KEY DATA: Sales: -0.2%; Less Vehicles: +0.2%/ IP: -0.9%; Manufacturing: -0.3%
IN A NUTSHELL: “The early returns from Harvey are trickling in and the news is not good.”
WHAT IT MEANS: It looks like Harvey was not invisible, not a buddy and clearly not a cuddly bunny (anybody remember the movie?). It was, however, an economy wrecker – at least initially. Retail sales fell in August, largely due to a sharp drop in vehicle sales. Large parts of Texas and segments of Louisiana shut down and demand dropped, which should surprise no one. Vehicle sales this month will probably be bad as well, since Florida is shut down and much of the insurance payments, when they do arrive, will likely go to used vehicles. But there should be a rebound in October. Excluding vehicles, sales weren’t anything special, especially when you consider that the biggest winners were gasoline dealers, which were charging a lot more. Households spent money on food, both in restaurants and at supermarkets, while furniture stores saw things pick up. Despite the hurricane, sales at home improvement stores fell. I have no idea why that happened.
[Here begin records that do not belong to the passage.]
(* ===== verification/Tools.v ===== *)
(** * The helper tools

    Models tools/ibm_doc_cache.py (where a page of the IBM documentation is cached, and the
    fetch of a list of pages), tools/release_version_guard.py, mqlab/mqexporter.py and
    mqlab/venvsync.py. What urllib, the HTML parser, git, the container and uv answer are
    inputs. *)

From S2P Require Import Prelude Trace PyText PyCodec PyDict Phases.

Open Scope trace_scope.

(** ** tools/ibm_doc_cache.py *)

Definition lower_az (c : N) : bool := ((97 <=? c) && (c <=? 122))%N.
Definition upper_az (c : N) : bool := ((65 <=? c) && (c <=? 90))%N.
Definition digit_09 (c : N) : bool := ((48 <=? c) && (c <=? 57))%N.

(** [$] of [re.match]: the end of the text, or a newline that ends it. *)
Definition at_end (s : text) : bool := match s with [] => true | [c] => (c =? 10)%N | _ => false end.

(** [_LANG]. *)
Definition is_lang (s : text) : bool :=
  match s with
  | a :: b :: r =>
      lower_az a && lower_az b &&
      (at_end r || match r with 45%N :: c :: d :: r => lower_az c && lower_az d && at_end r | _ => false end)
  | _ => false
  end.

(** [_OLD_PREFIX]: the product code and the version. *)
Definition old_prefix (s : text) : option (text * text) :=
  if startswith s (u "SS") then
    let '(code, r) := span (λ c, upper_az c || digit_09 c) (drop 2 s) in
    if bool_decide (code = []) then None
    else match r with
         | 95%N :: d :: r =>
             if re_digit d then
               let '(v, r) := span (λ c, digit_09 c || upper_az c || lower_az c || (c =? 46)%N) r in
               if at_end r then Some (u "SS" ++ code, d :: v) else None
             else None
         | _ => None
         end
  else None.

Definition alnum_az (c : N) : bool := upper_az c || lower_az c || digit_09 c.
Definition segment_char (c : N) : bool := alnum_az c || bool_decide (c ∈ u "._-").

(** [_SAFE_SEGMENT]. *)
Definition safe_segment (s : text) : bool :=
  match s with c :: s => alnum_az c && at_end (span segment_char s).2 | [] => false end.

(** A newline at the end of a segment passes: [$] matches before it. *)
Lemma safe_segment_newline : safe_segment (u "abc" ++ [10%N]) = true.
Proof. done. Qed.

(** What urlparse gives of a URL, and parse_qs of its query: the topics. *)
Record DocUrl := mk_doc_url {
    du_scheme : text; du_host : option text; du_path : text; du_topics : list text
  }.

Inductive DocError :=
  | NotIbm | NotDocs | NoPage | NoTopic | UnknownShape | UnsafeSegment (s : text)
  | NoContentPath | FetchFailed.

Definition doc_shape (du : DocUrl) (rest : list text) : res DocError (text * text * text) :=
  match head rest ≫= old_prefix with
  | Some (product, version) =>
      match tail rest with
      | [] => Err NoPage
      | page => let slug := str_join (u "-") page in Ok (product, version, default slug (strip_suffix (u ".html") slug))
      end
  | None =>
      match rest with
      | [lang; product; version] =>
          if is_lang lang then
            match du_topics du with
            | ((_ :: _) as slug) :: _ => Ok (product, version, slug)
            | _ => Err NoTopic
            end
          else Err UnknownShape
      | _ => Err UnknownShape
      end
  end.

(** [_coords]: the product, the version and the slug. *)
Definition coords (du : DocUrl) : res DocError (text * text * text) :=
  _ ← raise_if (negb (bool_decide (du_scheme du = u "https") && bool_decide (du_host du ∈ [Some (u "www.ibm.com"); Some (u "ibm.com")]))) NotIbm;
  match filter (λ s, s ≠ []) (split_on 47 (du_path du)) with
  | seg :: rest =>
      _ ← raise_if (negb (bool_decide (seg = u "docs"))) NotDocs;
      let rest := match rest with
                  | lang :: p :: _ => if is_lang lang && bool_decide (is_Some (old_prefix p)) then tail rest else rest
                  | _ => rest
                  end in
      pvs ← doc_shape du rest;
      _ ← res_mapM (λ s, raise_if (negb (safe_segment s)) (UnsafeSegment s)) [pvs.1.1; pvs.1.2; pvs.2];
      Ok pvs
  | [] => Err NotDocs
  end.

(** [m.group(1)] of [re.search] for a field of the page: ["<name>":"<value>"], the value not
    empty and, for a content path, a name that ends with .html. *)
Fixpoint json_field (ok : text → bool) (key : text) (s : text) : option text :=
  match (if startswith s key then
           match span (λ c, negb (c =? 34)%N) (drop (length key) s) with
           | (v, 34%N :: _) => if ok v then Some v else None
           | _ => None
           end
         else None) with
  | Some v => Some v
  | None => match s with [] => None | _ :: s => json_field ok key s end
  end.

Definition Q : text := [34%N].
Definition content_path (v : text) : bool := endswith v (u ".html") && (5 <? length v).
Definition old_url_of (page : text) : option text := json_field content_path (Q ++ u "oldUrl" ++ Q ++ u ":" ++ Q) page.
Definition title_of (page : text) : text :=
  default [] (json_field (λ v, negb (bool_decide (v = []))) (Q ++ u "title" ++ Q ++ u ":" ++ Q) page).

(** _TextExtractor, over the events of the parser: [es_skip] counts the open scripts and
    styles. *)
Inductive html_event := StartTag (tag : text) | EndTag (tag : text) | Data (s : text).
Record Extractor := mk_extractor { es_skip : nat; es_out : list text }.

Definition hidden (tag : text) : bool := bool_decide (tag ∈ [u "script"; u "style"]).
Definition BLOCKS : list text :=
  [u "p"; u "div"; u "li"; u "tr"; u "br"; u "h1"; u "h2"; u "h3"; u "h4"; u "pre"; u "table"].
Not only did consumer spending slow in August, but industrial production cratered as well. Of course, utilities going offline does have a tendency to depress output. But even manufacturing activity hit the skids. Yes, the expected suspects, chemical and energy firms, were down, but there were a variety of other sectors that posted production cut backs. Still, the hurricane impacted industries are already turning around, though the lack of utilities in Florida will make it anyone’s guess what the September industrial production report will look like. As a counterpoint, the Empire State Manufacturing Index, produced by the New York Fed, was up sharply in August and held onto most of the gain in September. That gives some insight into how much the hurricanes changed the direction of the data, at least in the short run.
MARKETS AND FED POLICY IMPLICATIONS: The economic data are being distorted by the hurricanes and the first signs of how much the monthly numbers may be affected were seen in the August data. It looks like it is a lot. All I can do is report the data and suggest how they will likely change in the months ahead. Judgments on whether the longer-term trend in growth has been altered cannot be made until we see how quickly the recovery takes hold, how much money is poured into the affected states and the timing of the spending. What can be said is that most economists are likely marking down third quarter growth and marking up the fourth quarter. I would not be surprised if the third quarter comes in below 2%. As for investors, they seem to be looking past the economy. They want nothing to rain on their parade.